Tuesday, September 25, 2007

What's your point of reference?


Whenever you analyse results from a marketing campaign, you need to frame them in relative terms - that's the great thing about ROI metrics - they are relative - i.e. what did you get out vs. what you put in.

Very often, analysts make simple mistakes in their calculations and miss simple errors. Because they forget to use a term of reference before they report, they send our garbage.

I learnt this lesson early on when my then boss, Jeffrey Merrihue (http://www.lostartofmarketing.com/) suggested some numbers i'd given him were likely to be b****ks. He took out a ruler and showed me just how wrong my pages of spreadsheet calculation must have been. Because i'd been up for 36 hrs straight (it was a bad week in Madrid) and had become lost in the detail, i'd lost my point of reference.

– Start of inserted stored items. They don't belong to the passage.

Lemma effective_audit rec : effective_call (OpAuditAppend rec) (Sqlite.Append q rec).
Proof.
  unfold Sqlite.Append. destruct (_ || _ || _); [done|].
  match goal with |- effective _ (mbind ?body (if _ then _ else _)) =>
    assert (Hins : ∀ rec', effective_call (OpAuditAppend rec) (body rec')) end.
  { intros rec'. cbn -[db_exec]. intros s r s' Hs Han. pose proof (answers_inv _ _ _ _ Hs Han) as Hs'.
    apply answers_InsertAudit in Han as (Hd & Hc & Hsame & [->|[->|[[e ->]|[e ->]]]]); cbn.
    - split; [by apply Hsame|]. intros s2 r2 s2' Hs2 Ha2. apply answers_SelectAuditByID in Ha2 as ->.
      split; [|repeat case_match; done]. repeat case_match; simplify_eq; by apply lawful_audit.
    - split; [by apply lawful_audit|done].
    - split; [by apply lawful_audit|done].
    - split; [by apply lawful_audit|done]. }
  destruct (IsZero (ar_RecordedAt rec)); [|apply Hins].
  cbn -[db_exec]. intros s r s' Hs Ha. apply answers_TimeNow in Ha as ->. split; [done|]. apply Hins.
Qed.

Lemma sql_call_effective o p : sql_call o = Some p → effective_call o p.
Proof.
  destruct o; cbn [sql_call]; intros [= <-];
    auto using effective_append, effective_audit, effective_claim, effective_advance, effective_get_decision, effective_get_claim.
Qed.

(** A call that is refused before its first statement. *)
Lemma sql_call_refused o v info (w : world Db A) : sql_call o = Some (Ret v) → serves info w o v w.
Proof.
  destruct o; cbn [sql_call]; intros Hp; try done.
  - injection Hp as Hp. unfold Sqlite.AppendDecision in Hp.
    destruct (DecisionRecord_Validate rec) as [e|] eqn:Hv; [|done]. injection Hp as <-.
    exists CtxLive, (w_store w). split; [apply seen_error; auto|by rewrite set_store_id].
  - injection Hp as Hp. unfold Sqlite.ClaimExecution in Hp. destruct ((_ == "") || _); [|done].
    injection Hp as <-. exists CtxLive, (w_store w). split; [apply seen_error; auto|by rewrite set_store_id].
  - injection Hp as Hp. unfold Sqlite.AdvanceClaim in Hp. destruct (ClaimSources to); [done|].
    injection Hp as <-. exists CtxLive, (w_store w). split; [apply seen_error; auto|by rewrite set_store_id].
  - exists (w_store w). split; [by split_and!|by rewrite set_store_id].
Qed.

(** ** The system *)

Record stask := {
  st_info : execution; st_run : nat; st_seq : nat; st_call : ActivityCall;
  st_local : local ActOpReply (result act_error (ActValue st_call)) }.

Record statement_system := { z_world : world Db A; z_tasks : list stask }.

Definition moved (t : stask) (l : local ActOpReply (result act_error (ActValue (st_call t)))) : stask :=
  {| st_info := st_info t; st_run := st_run t; st_seq := st_seq t; st_call := st_call t; st_local := l |}.

Definition new_stask (info : execution) (run seq : nat) (a : ActivityCall) : stask :=
  {| st_info := info; st_run := run; st_seq := seq; st_call := a; st_local := Idle (activity q cfg info a) |}.

(** One attempt moves: it asks something that is not on the database, begins a
    store call, has a statement of it executed, or goes on with its result. *)
Inductive task_move : statement_system → statement_system → Prop :=
| z_serve z i t o k r w' :
    z_tasks z !! i = Some t → st_local t = Idle (Call o k) → sql_call o = None →
    serves (st_info t) (z_world z) o r w' →
    task_move z {| z_world := w'; z_tasks := <[i := moved t (Idle (k r))]> (z_tasks z) |}
| z_begin z i t o k p :
    z_tasks z !! i = Some t → st_local t = Idle (Call o k) → sql_call o = Some p →
    task_move z {| z_world := z_world z; z_tasks := <[i := moved t (Busy o k p)]> (z_tasks z) |}
| z_statement z i t o k so ks r db' :
    z_tasks z !! i = Some t → st_local t = Busy o k (Call so ks) →
    answers (w_store (z_world z)) so r db' →
    task_move z {| z_world := set_store (z_world z) db';
                   z_tasks := <[i := moved t (Busy o k (ks r))]> (z_tasks z) |}
| z_return z i t o k v :
    z_tasks z !! i = Some t → st_local t = Busy o k (Ret v) →
    task_move z {| z_world := z_world z; z_tasks := <[i := moved t (Idle (k v))]> (z_tasks z) |}.

Inductive statement_step : statement_system → statement_system → Prop :=
| z_start z info run seq a :
    statement_step z {| z_world := z_world z; z_tasks := z_tasks z ++ [new_stask info run seq a] |}
| z_reload z p :
    statement_step z {| z_world := set_policy (z_world z) p; z_tasks := z_tasks z |}
| z_move z z' : task_move z z' → statement_step z z'.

The biggest mistake analysts can make is not seeing the woods for the trees - is the result sensible and understandable? If not, take a step back and reframe the question. If you're not sure, check your steps!

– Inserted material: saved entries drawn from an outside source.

(* ===== verification/SqlGateway.v ===== *)
(** * The gateway on one SQLite file, statement by statement

    The gateway of [Gateway] as it is deployed: proxy and worker open the same
    database file, and every call on it, of a request as of an activity
    attempt, is the program of [Sqlite], one statement at a time. Statements of
    all requests and attempts interleave, may fail, and may be applied although
    they are reported as failed. Seen through [abs_gateway] every run of this
    system is a run of [Gateway]. *)

From S2P Require Import Prelude GoBase Contracts Policy Loader Auth Decision Proxy Handler Body Router.
From S2P Require Import Store Database Sqlite Claims Adapter Activities Saga Protocol Traces System Statements.
From S2P Require Import Deployment Gateway.
Open Scope Z_scope.
Open Scope go_scope.

(** A request in flight; its store call may be in progress. *)
Record srequest := {
  sr_method : string; sr_path : list string; sr_apiKey : string; sr_body : list Z;
  sr_pooled : option AgentProposal;
  sr_trace : list (event GateReply);
  sr_local : local GateReply (mux_result response) }.

Section SqlGateway.
Context {A : Type} `{AdapterSpec A}.
Context (q : string → string) (json_error : string → string) (cfg : config) (k : Keyring) (taskQueue : string).
Context (may_start : list run → StartWorkflowOptions → bool).
Context (error_string : decode_failure → string).
#[local] Instance gateway_ops : StoreOps Db := sqlite_ops q json_error.
#[local] Instance gateway_spec : StoreSpec Db := sqlite_spec q json_error.

(** The program of a handler's call on the database. *)
Definition gate_sql (o : GateOp) : option (sql (GateReply o)) :=
  match o return option (sql (GateReply o)) with
  | GAppendDecision rec => Some (Sqlite.AppendDecision json_error rec)
  | GListDecisions id => Some (Sqlite.ListDecisionsByProposal json_error id)
  | GListAudit id => Some (Sqlite.ListByProposal id)
  | GPing => Some Sqlite.Ping
  | _ => None
  end.

Record sql_gateway := {
  sg_sys : @statement_system A;           (* the database, the adapter and the attempts of the worker *)
  sg_runs : list run;
  sg_policy : option Snapshot;            (* the policy the proxy serves *)
  sg_policies : list (option Snapshot);   (* every policy the proxy has served *)
  sg_requests : list srequest }.

Definition new_srequest (method : string) (path : list string) (apiKey : string) (body : list Z)
    (pooled : option AgentProposal) : srequest :=
  {| sr_method := method; sr_path := path; sr_apiKey := apiKey; sr_body := body; sr_pooled := pooled; sr_trace := [];
     sr_local := Idle (handler_of k taskQueue method path apiKey pooled) |}.
Definition sr_moved (u : srequest) (l : local GateReply (mux_result response)) : srequest :=
  {| sr_method := sr_method u; sr_path := sr_path u; sr_apiKey := sr_apiKey u; sr_body := sr_body u;
     sr_pooled := sr_pooled u;
     sr_trace := sr_trace u; sr_local := l |}.
Definition sr_replied (u : srequest) (o : GateOp) (r : GateReply o) (p : gate (mux_result response)) : srequest :=
  {| sr_method := sr_method u; sr_path := sr_path u; sr_apiKey := sr_apiKey u; sr_body := sr_body u;
     sr_pooled := sr_pooled u;
     sr_trace := sr_trace u ++ [ev o r]; sr_local := Idle p |}.

Definition set_sys (g : sql_gateway) (z : statement_system) : sql_gateway :=
  {| sg_sys := z; sg_runs := sg_runs g; sg_policy := sg_policy g; sg_policies := sg_policies g;
     sg_requests := sg_requests g |}.
Definition set_runs (g : sql_gateway) (us : list run) : sql_gateway :=
  {| sg_sys := sg_sys g; sg_runs := us; sg_policy := sg_policy g; sg_policies := sg_policies g;
     sg_requests := sg_requests g |}.
Definition set_requests (g : sql_gateway) (us : list srequest) : sql_gateway :=
  {| sg_sys := sg_sys g; sg_runs := sg_runs g; sg_policy := sg_policy g; sg_policies := sg_policies g;
     sg_requests := us |}.
Abbreviation sg_world g := (z_world (sg_sys g)).
Definition set_db (g : sql_gateway) (db : Db) : sql_gateway :=
  set_sys g {| z_world := set_store (sg_world g) db; z_tasks := z_tasks (sg_sys g) |}.

(** The attempts whose result has been returned to the worker. *)
Definition is_idle (t : stask) : bool := match st_local t with Idle _ => true | Busy _ _ _ => false end.
Definition finished (z : @statement_system A) : list task := abs_task <$> List.filter is_idle (z_tasks z).

Inductive sg_step : sql_gateway → sql_gateway → Prop :=
(* the proxy *)
| sg_request g method path apiKey body pooled :
    sg_step g (set_requests g (sg_requests g ++ [new_srequest method path apiKey body pooled]))
| sg_reload g p :
    sg_step g {| sg_sys := sg_sys g; sg_runs := sg_runs g; sg_policy := p; sg_policies := sg_policies g ++ [p];
                 sg_requests := sg_requests g |}
| sg_answer g i u o kont r us' :
    sg_requests g !! i = Some u → sr_local u = Idle (Call o kont) → gate_sql o = None →
    outside q may_start (sg_policy g) (sg_runs g) o r us' → body_event maxBodyBytes error_string (sr_body u) (ev o r) →
    sg_step g (set_runs (set_requests g (<[i := sr_replied u o r (kont r)]> (sg_requests g))) us')
| sg_begin g i u o kont p :
    sg_requests g !! i = Some u → sr_local u = Idle (Call o kont) → gate_sql o = Some p →
    sg_step g (set_requests g (<[i := sr_moved u (Busy o kont p)]> (sg_requests g)))
| sg_statement g i u o kont so ks r db' :
    sg_requests g !! i = Some u → sr_local u = Busy o kont (Call so ks) →
    answers (w_store (sg_world g)) so r db' →
    sg_step g (set_db (set_requests g (<[i := sr_moved u (Busy o kont (ks r))]> (sg_requests g))) db')
| sg_return g i u o kont v :
    sg_requests g !! i = Some u → sr_local u = Busy o kont (Ret v) →
    sg_step g (set_requests g (<[i := sr_replied u o v (kont v)]> (sg_requests g)))
(* the worker and Temporal *)
| sg_worker_reload g p :
    sg_step g (set_sys g {| z_world := set_policy (sg_world g) p; z_tasks := z_tasks (sg_sys g) |})
| sg_attempt g i u c a kont :
    sg_runs g !! i = Some u → u_prog u = Call (WfActivity c a) kont →
    sg_step g (set_sys g {| z_world := sg_world g;
                            z_tasks := z_tasks (sg_sys g) ++ [new_stask q cfg (u_info u) i (length (u_trace u)) a] |})
| sg_task g z' : task_move q json_error (sg_sys g) z' → sg_step g (set_sys g z')
| sg_run g us' : run_step (finished (sg_sys g)) (sg_runs g) us' → sg_step g (set_runs g us').

(** ** It refines the gateway of atomic calls *)

Definition abs_request (u : srequest) : request :=
  {| rq_method := sr_method u; rq_path := sr_path u; rq_apiKey := sr_apiKey u; rq_pooled := sr_pooled u;
     rq_trace := sr_trace u ++ match sr_local u with Busy o _ (Ret v) => [ev o v] | _ => [] end;
     rq_prog := abs_local (sr_local u) |}.
Definition abs_gateway (g : sql_gateway) : @gateway Db A :=
  {| gw_dep := {| e_sys := abs (sg_sys g); e_runs := sg_runs g |};
     gw_policy := sg_policy g; gw_policies := sg_policies g; gw_requests := abs_request <$> sg_requests g |}.

(** What the last statement of a handler's call does. *)
Definition gate_law (o : GateOp) (s s' : Db) : GateReply o → Prop :=
  match o return GateReply o → Prop with
  | GAppendDecision rec => λ v, lawful_answer (A:=A) q json_error (OpAppendDecision rec) s s' v
  | _ => λ _, s' = s
  end.

(** A listing or a ping leaves the database as it is. *)
Lemma answers_read s o r s' : (∀ now, (db_exec now s o).1 = s) → answers s o r s' → s' = s.
Proof.
  intros Hx Ha. destruct (answers_cases _ _ _ _ Ha) as [(now & Hn)|[_ [->|(now & ->)]]]; [|done|by rewrite Hx].
  by rewrite <- (Hx now), <- Hn.
Qed.

Lemma gate_sql_effective o p : gate_sql o = Some p → effective (gate_law o) p.
Proof.
  destruct o; cbn [gate_sql]; intros Hp; try done; injection Hp as <-.
  1: apply effective_append.
  all: cbn -[db_exec]; intros s r s' _ Ha; (split; [|done]); eapply answers_read; [|exact Ha]; done.
Qed.

Definition busy_lawful (u : srequest) : Prop :=
  match sr_local u with Idle _ => True | Busy o _ p => gate_sql o ≠ None ∧ effective (gate_law o) p end.
(** A request's calls in progress are those of [gate_sql], and what it was
    answered about its body is in the bytes. *)
Definition request_busy_ok (u : srequest) : Prop :=
  busy_lawful u ∧ Forall (body_event maxBodyBytes error_string (sr_body u)) (sr_trace u).

Lemma sql_body_event body o (v : GateReply o) : gate_sql o ≠ None → body_event maxBodyBytes error_string body (ev o v).
Proof. by destruct o. Qed.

One more thing - don't always trust your calculator. Excel 97 had issues running regression calculations using the analysis toolpack and now it appears Excel 2007 can't do a simple multiplication - try asking it to calculate 850*77.1. The answer shouldn't be 100000 should it?

1 comment:

Anonymous said...

You are so right about the "relativity" aspect. It brings to mind the title of a recent webinar a marketing publication over here was pushing recently. I'm not going to remember the exact title, but the part that caught my attention was "earn up to 31% ROI with...." where the "with" was whatever approach or technology they were pushing that day.

My first reaction was: Where did they come up with THAT number? The answer, of course, was that the guy giving the webinar achieved a 31% return on a campaign using whatever approach or technology.

And, apparently, everyone else in the world can to, because he did. But what if my campaign requires 10 times the investment? Will it still be "up to 31%"? (Well, yes, because 0% is "up to 31%). But if my campaign is smaller, might I not achieve a higher return?

You don't have to stay up for 36 hours to lose your perspective on ROI calculations.